## Activity
Reproduce word for word the lines between those holding "(** * The Kubernetes" and "NodePodCount | NodeAge", inclusive, and nothing else from the data below.
Dataset records Block Start
(* ===== verification/KubeView.v ===== *)
(** * The Kubernetes view: crates/muxtop-tui/src/ui/kube.rs

    The filtered and sorted index list behind the Kubernetes tab, with the
    sort-field cycles of app.rs.  The drawing code is in KubeTable.v. *)

From S2P Require Import Prelude Str RsFloat Process Snapshots Keymap Ui.
Local Open Scope Z_scope.

Inductive KubeSortField : Type :=
| PodName | PodCpu | PodMem | PodRestarts | PodAge | PodPhaseField
| NodeName | NodeCpuPct | NodeMemPct | NodePodCount | NodeAge
| DeployNamespace | DeployName | DeployReadyRatio | DeployAge.

#[global] Instance KubeSortField_eq_dec : EqDecision KubeSortField.
Proof. solve_decision. Defined.

Definition KubeSortField_default_for (sv : KubeSubview) : KubeSortField :=
  match sv with
  | KubeSubview.Pods => PodCpu
  | KubeSubview.Nodes => NodeCpuPct
  | KubeSubview.Deployments => DeployName
  end.

(** Out-of-domain fields recover to the sub-view's default. *)
Definition next_kube_sort_field (field : KubeSortField) (sv : KubeSubview) : KubeSortField :=
  match sv with
  | KubeSubview.Pods =>
      match field with
      | PodCpu => PodMem | PodMem => PodName | PodName => PodRestarts
      | PodRestarts => PodAge | PodAge => PodPhaseField | PodPhaseField => PodCpu
      | _ => KubeSortField_default_for sv
      end
  | KubeSubview.Nodes =>
      match field with
      | NodeCpuPct => NodeMemPct | NodeMemPct => NodeName | NodeName => NodePodCount
      | NodePodCount => NodeAge | NodeAge => NodeCpuPct
      | _ => KubeSortField_default_for sv
      end
  | KubeSubview.Deployments =>
      match field with
      | DeployName => DeployReadyRatio | DeployReadyRatio => DeployNamespace
      | DeployNamespace => DeployAge | DeployAge => DeployName
      | _ => KubeSortField_default_for sv
      end
  end.

Definition phase_label (phase : PodPhase) : str :=
  match phase with
  | PodPending => lit "Pending" | PodRunning => lit "Running" | PodSucceeded => lit "Succeeded"
  | PodFailed => lit "Failed" | CrashLoop => lit "CrashLoop"
  | Terminating => lit "Terminating" | PodUnknown => lit "Unknown"
  end.

Definition phase_level (phase : PodPhase) : Level :=
  match phase with
  | PodRunning => Level.Success
  | PodSucceeded => Level.Neutral
  | PodPending | Terminating => Level.Info
  | PodFailed | CrashLoop => Level.Error
  | PodUnknown => Level.Warning
  end.

Definition phase_rank (phase : PodPhase) : Z :=
  match phase with
  | CrashLoop => 0 | PodFailed => 1 | PodUnknown => 2 | PodPending => 3
  | Terminating => 4 | PodRunning => 5 | PodSucceeded => 6
  end.

(** Comparators: a key, its reverse, and a pair of strings. *)
Definition asc {A} (key : A → Z) : A → A → comparison := by_key Z.compare key.
Definition desc {A} (key : A → Z) (a b : A) : comparison := Z.compare (key b) (key a).
Definition names_cmp {A} (ns nm : A → str) (a b : A) : comparison :=
  match str_cmp (ns a) (ns b) with Eq => str_cmp (nm a) (nm b) | c => c end.

Definition pod_cmp (field : KubeSortField) : PodSnapshot → PodSnapshot → comparison :=
  match field with
  | PodName => names_cmp pod_namespace pod_name
  | PodPhaseField => asc (λ p, phase_rank (phase p))
  | PodRestarts => desc restarts
  | PodCpu => desc (λ p, default 0 (cpu_millis p))
  | PodMem => desc (λ p, default 0 (pod_mem_bytes p))
  | PodAge => desc pod_age_seconds
  | _ => desc (λ p, default 0 (cpu_millis p))
  end.

Definition node_cmp (field : KubeSortField) : NodeSnapshot → NodeSnapshot → comparison :=
  match field with
  | NodeName => by_key str_cmp node_name
  | NodeMemPct => desc (λ n, default 0 (node_mem_used_bytes n))
  | NodePodCount => desc pod_count
  | NodeAge => desc node_age_seconds
  | _ => desc (λ n, default 0 (cpu_used_millis n))
  end.

Definition ratio (d : DeploymentSnapshot) : f64 :=
  if replicas_desired d =? 0 then f64_of_Z 1
  else f64_div (f64_of_Z (replicas_ready d)) (f64_of_Z (replicas_desired d)).

Definition deployment_cmp (field : KubeSortField)
    : DeploymentSnapshot → DeploymentSnapshot → comparison :=
  match field with
  | DeployNamespace => names_cmp dep_namespace dep_name
  | DeployReadyRatio => λ a b, default Eq (float_partial_cmp (ratio a) (ratio b))
  | DeployAge => desc dep_age_seconds
  | _ => by_key str_cmp dep_name
  end.

(** [idx.sort_by(|&a, &b| cmp(&rows[a], &rows[b]))]; the indices are in range. *)
Definition cmp_at {A} (rows : list A) (cmp : A → A → comparison) (i j : nat) : comparison :=
  match rows !! i, rows !! j with
  | Some a, Some b => cmp a b
  | _, _ => Eq
  end.

Definition sort_rows {A} (idx : list nat) (rows : list A) (cmp : A → A → comparison)
    (order : SortOrder) : list nat :=
  let idx := sort_by (cmp_at rows cmp) idx in
  match order with Asc => reverse idx | Desc => idx end.

Section KubeView.
Context `{!Unicode}.

(** [(0..rows.len()).filter(|&i| keep(&rows[i])).collect()]. *)
Definition matching {A} (keep : A → bool) (rows : list A) : list nat :=
  List.filter (λ i, match rows !! i with Some r => keep r | None => false end)
    (seq 0 (length rows)).

Definition pod_matches (needle : str) (p : PodSnapshot) : bool :=
  contains_ignore_case (pod_name p) needle || contains_ignore_case (pod_namespace p) needle.
Definition node_matches (needle : str) (n : NodeSnapshot) : bool :=
  contains_ignore_case (node_name n) needle.
Definition deployment_matches (needle : str) (d : DeploymentSnapshot) : bool :=
  contains_ignore_case (dep_name d) needle || contains_ignore_case (dep_namespace d) needle.

Definition compute_view_indices (snap : KubeSnapshot) (subview : KubeSubview) (filter : str)
    (sort_field : KubeSortField) (sort_order : SortOrder) : list nat :=
  let needle := to_lowercase filter in
  match subview with
  | KubeSubview.Pods =>
      sort_rows (matching (pod_matches needle) (pods snap)) (pods snap) (pod_cmp sort_field)
        sort_order
  | KubeSubview.Nodes =>
      sort_rows (matching (node_matches needle) (nodes snap)) (nodes snap)
        (node_cmp sort_field) sort_order
  | KubeSubview.Deployments =>
      sort_rows (matching (deployment_matches needle) (deployments snap)) (deployments snap)
        (deployment_cmp sort_field) sort_order
  end.

(** ** Properties *)

Definition row_count (snap : KubeSnapshot) (sv : KubeSubview) : nat :=
  match sv with
  | KubeSubview.Pods => length (pods snap)
  | KubeSubview.Nodes => length (nodes snap)
  | KubeSubview.Deployments => length (deployments snap)
  end.

(** Whether row [i] of the sub-view passes the filter. *)
Definition row_matches (snap : KubeSnapshot) (sv : KubeSubview) (filter : str) (i : nat) : bool :=
  let needle := to_lowercase filter in
  match sv with
  | KubeSubview.Pods => default false (pod_matches needle <$> pods snap !! i)
  | KubeSubview.Nodes => default false (node_matches needle <$> nodes snap !! i)
  | KubeSubview.Deployments => default false (deployment_matches needle <$> deployments snap !! i)
  end.

(** How the field orders rows [i] and [j]. *)
Definition row_cmp (snap : KubeSnapshot) (sv : KubeSubview) (field : KubeSortField)
    : nat → nat → comparison :=
  match sv with
  | KubeSubview.Pods => cmp_at (pods snap) (pod_cmp field)
  | KubeSubview.Nodes => cmp_at (nodes snap) (node_cmp field)
  | KubeSubview.Deployments => cmp_at (deployments snap) (deployment_cmp field)
  end.

Lemma elem_of_matching {A} (keep : A → bool) (rows : list A) i :
  i ∈ matching keep rows ↔ default false (keep <$> rows !! i) = true.
Proof.
  unfold matching. rewrite list_elem_of_In, List.filter_In, <- list_elem_of_In, elem_of_seq.
  destruct (rows !! i) eqn:E; simpl; [|naive_solver].
  apply lookup_lt_Some in E. split; [tauto|]. intros ?. split; [lia|done].
Qed.

Lemma NoDup_matching {A} (keep : A → bool) (rows : list A) : NoDup (matching keep rows).
Proof. unfold matching. apply NoDup_ListNoDup, List.NoDup_filter, NoDup_ListNoDup, NoDup_seq. Qed.

Lemma cmp_at_preorder {A} (P : A → Prop) (rows : list A) cmp :
  total_preorder P cmp →
  total_preorder (λ i, ∃ a, rows !! i = Some a ∧ P a) (cmp_at rows cmp).
Proof.
  intros [Hanti Htrans]. unfold cmp_at. split.
  - intros i j (a & -> & Ha) (b & -> & Hb). by apply Hanti.
  - intros i j k (a & -> & Ha) (b & -> & Hb) (c & -> & Hc). by apply Htrans.
Qed.

(** The generic sub-view: filter then sort the indices of some rows. *)
Lemma sort_rows_spec {A} (P : A → Prop) (keep : A → bool) (rows : list A) cmp order :
  total_preorder P cmp → Forall P rows →
  let idx := sort_rows (matching keep rows) rows cmp order in
  NoDup idx ∧
  (∀ i, i ∈ idx ↔ default false (keep <$> rows !! i) = true) ∧
  StronglySorted (λ i j, match order with
                         | Desc => cmp_at rows cmp i j ≠ Gt
                         | Asc => cmp_at rows cmp j i ≠ Gt
                         end) idx.
Proof.
  intros Hc HP. cbn zeta. unfold sort_rows.
  assert (sort_by (cmp_at rows cmp) (matching keep rows) ≡ₚ matching keep rows) as Hperm
    by apply sort_by_perm.
  assert (in_order (cmp_at rows cmp) (sort_by (cmp_at rows cmp) (matching keep rows))) as Hs.
  { eapply sort_by_in_order; [by apply cmp_at_preorder|]. apply Forall_forall.
    intros i Hi%elem_of_matching. destruct (rows !! i) as [a|] eqn:E; [|done].
    exists a. split; [done|]. eapply Forall_lookup_1; eauto. }
  assert (match order with Asc => reverse (sort_by (cmp_at rows cmp) (matching keep rows))
          | Desc => sort_by (cmp_at rows cmp) (matching keep rows) end ≡ₚ matching keep rows)
    as Hp by (destruct order; by rewrite ?reverse_Permutation).
  split_and!.
  - rewrite Hp. apply NoDup_matching.
  - intros i. rewrite Hp. apply elem_of_matching.
  - destruct order; [|done]. by apply (StronglySorted_reverse (λ i j, cmp_at rows cmp i j ≠ Gt)).
Qed.

Lemma asc_preorder {A} (key : A → Z) : total_preorder (λ _, True) (asc key).
Proof. by eapply by_key_total_preorder; [|apply Z_compare_total_preorder]. Qed.

Lemma desc_preorder {A} (key : A → Z) : total_preorder (λ _, True) (desc key).
Proof.
  unfold desc. split.
  - intros x y _ _. apply Z.compare_antisym.
  - intros x y z _ _ _. destruct (Z.compare_spec (key y) (key x)),
      (Z.compare_spec (key z) (key y)), (Z.compare_spec (key z) (key x)); try done; lia.
Qed.

(** Two total preorders compose lexicographically. *)
Lemma lex_preorder {A} (P : A → Prop) (c1 c2 : A → A → comparison) :
  total_preorder P c1 → total_preorder P c2 →
  total_preorder P (λ a b, match c1 a b with Eq => c2 a b | c => c end).
Proof.
  intros [A1 T1] [A2 T2]. split.
  - intros x y Hx Hy. rewrite (A1 x y), (A2 x y) by done. by destruct (c1 x y).
  - intros x y z Hx Hy Hz Hxy Hyz.
    assert (c1 x y ≠ Gt) as H1 by (by destruct (c1 x y)).
    assert (c1 y z ≠ Gt) as H2 by (by destruct (c1 y z)).
    pose proof (T1 x y z Hx Hy Hz H1 H2) as H3.
    destruct (c1 x z) eqn:E; [|done..].
    assert (c1 z x ≠ Gt) as Hzx by (by rewrite (A1 x z), E).
    assert (c1 x y = Eq) as E1.
    { pose proof (T1 y z x Hy Hz Hx H2 Hzx) as Hyx. rewrite (A1 x y) in Hyx by done.
      by destruct (c1 x y). }
    assert (c1 y z = Eq) as E2.
    { pose proof (T1 z x y Hz Hx Hy Hzx H1) as Hzy. rewrite (A1 y z) in Hzy by done.
      by destruct (c1 y z). }
    rewrite E1 in Hxy. rewrite E2 in Hyz. by apply (T2 x y z).
Qed.

Lemma names_preorder {A} (ns nm : A → str) : total_preorder (λ _, True) (names_cmp ns nm).
Proof.
  apply (lex_preorder _ (by_key str_cmp ns) (by_key str_cmp nm));
    by eapply by_key_total_preorder; [|apply str_cmp_total_preorder].
Qed.
#[local] Hint Resolve asc_preorder desc_preorder names_preorder : core.

Lemma by_name_preorder {A} (key : A → str) : total_preorder (λ _, True) (by_key str_cmp key).
Proof. by eapply by_key_total_preorder; [|apply str_cmp_total_preorder]. Qed.
#[local] Hint Resolve by_name_preorder : core.

Lemma preorder_weaken {A} (P Q : A → Prop) cmp :
  (∀ x, P x → Q x) → total_preorder Q cmp → total_preorder P cmp.
Proof. intros HPQ [H1 H2]. split; eauto. Qed.

Lemma pod_cmp_preorder field : total_preorder (λ _, True) (pod_cmp field).
Proof. by destruct field; simpl. Qed.

Lemma node_cmp_preorder field : total_preorder (λ _, True) (node_cmp field).
Proof. by destruct field; simpl. Qed.

Lemma deployment_cmp_preorder field :
  total_preorder (λ d, field = DeployReadyRatio → is_nan (ratio d) = false) (deployment_cmp field).
Proof.
  destruct field; try (apply (preorder_weaken _ (λ _, True)); simpl; by auto).
  eapply (by_key_total_preorder _ (λ x, is_nan x = false) float_cmp_or_eq ratio);
    [auto|apply float_cmp_total_preorder].
Qed.

(** The rollout ratios are numbers when the sort compares them. *)
Definition comparable (sv : KubeSubview) (field : KubeSortField) (snap : KubeSnapshot) : Prop :=
  sv = KubeSubview.Deployments → field = DeployReadyRatio →
  Forall (λ d, is_nan (ratio d) = false) (deployments snap).

(** The Kubernetes view shows what was asked for: its indices are exactly
    the rows of the active sub-view that pass the filter, each once, in the
    order of the chosen column and direction. *)
Theorem view_indices_correct snap sv filter field order :
  comparable sv field snap →
  let idx := compute_view_indices snap sv filter field order in
  NoDup idx ∧
  (∀ i, i ∈ idx ↔ (i < row_count snap sv)%nat ∧ row_matches snap sv filter i = true) ∧
  StronglySorted (λ i j, match order with
                         | Desc => row_cmp snap sv field i j ≠ Gt
                         | Asc => row_cmp snap sv field j i ≠ Gt
                         end) idx.
Proof.
  intros Hc. cbn zeta.
  assert (∀ A (rows : list A) (keep : A → bool) i,
    default false (keep <$> rows !! i) = true ↔
    (i < length rows)%nat ∧ default false (keep <$> rows !! i) = true) as Hlen.
  { intros A rows keep i. destruct (rows !! i) eqn:E; simpl; [|naive_solver].
    apply lookup_lt_Some in E. tauto. }
  destruct sv; unfold compute_view_indices, row_count, row_matches, row_cmp.
  - destruct (sort_rows_spec (λ _, True) (pod_matches (to_lowercase filter)) (pods snap)
      (pod_cmp field) order) as (H1 & H2 & H3); [apply pod_cmp_preorder|by apply Forall_true|].
    split_and!; [done|intros i; rewrite H2; apply Hlen|done].
  - destruct (sort_rows_spec (λ _, True) (node_matches (to_lowercase filter)) (nodes snap)
      (node_cmp field) order) as (H1 & H2 & H3); [apply node_cmp_preorder|by apply Forall_true|].
    split_and!; [done|intros i; rewrite H2; apply Hlen|done].
  - destruct (sort_rows_spec (λ d, field = DeployReadyRatio → is_nan (ratio d) = false)
      (deployment_matches (to_lowercase filter)) (deployments snap)
      (deployment_cmp field) order) as (H1 & H2 & H3).
    + apply deployment_cmp_preorder.
    + destruct (decide (field = DeployReadyRatio)) as [->|Hne].
      * eapply Forall_impl; [by apply Hc|]. simpl. auto.
      * by apply Forall_true.
    + split_and!; [done|intros i; rewrite H2; apply Hlen|done].
Qed.
End KubeView.

(** ** Witness: three pods, two of them matching, worst phase first *)

Definition demo_pod (n : string) (ph : PodPhase) : PodSnapshot :=
  mkPod (lit "default") (lit n) ph (1, 1) 0 0 [] None None BestEffort.

Definition demo_cluster : KubeSnapshot :=
  mkKube Generic None [] true false
    [demo_pod "web-1" PodRunning; demo_pod "db" PodRunning; demo_pod "web-2" CrashLoop] [] [].

Lemma view_indices_correct_witness :
  let _ := ascii_tables in
  let idx := compute_view_indices demo_cluster KubeSubview.Pods (lit "WEB") PodPhaseField Desc in
  idx = [2; 0]%nat ∧
  NoDup idx ∧
  (∀ i, i ∈ idx ↔ (i < row_count demo_cluster KubeSubview.Pods)%nat ∧
                  row_matches demo_cluster KubeSubview.Pods (lit "WEB") i = true) ∧
  StronglySorted (λ i j, row_cmp demo_cluster KubeSubview.Pods PodPhaseField i j ≠ Gt) idx.
Proof.
  intros u idx. split; [reflexivity|].
  apply (view_indices_correct demo_cluster KubeSubview.Pods (lit "WEB") PodPhaseField Desc).
  discriminate.
Defined.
Dataset records Block End
## Response area
(** * The Kubernetes view: crates/muxtop-tui/src/ui/kube.rs

    The filtered and sorted index list behind the Kubernetes tab, with the
    sort-field cycles of app.rs.  The drawing code is in KubeTable.v. *)

From S2P Require Import Prelude Str RsFloat Process Snapshots Keymap Ui.
Local Open Scope Z_scope.

Inductive KubeSortField : Type :=
| PodName | PodCpu | PodMem | PodRestarts | PodAge | PodPhaseField
| NodeName | NodeCpuPct | NodeMemPct | NodePodCount | NodeAge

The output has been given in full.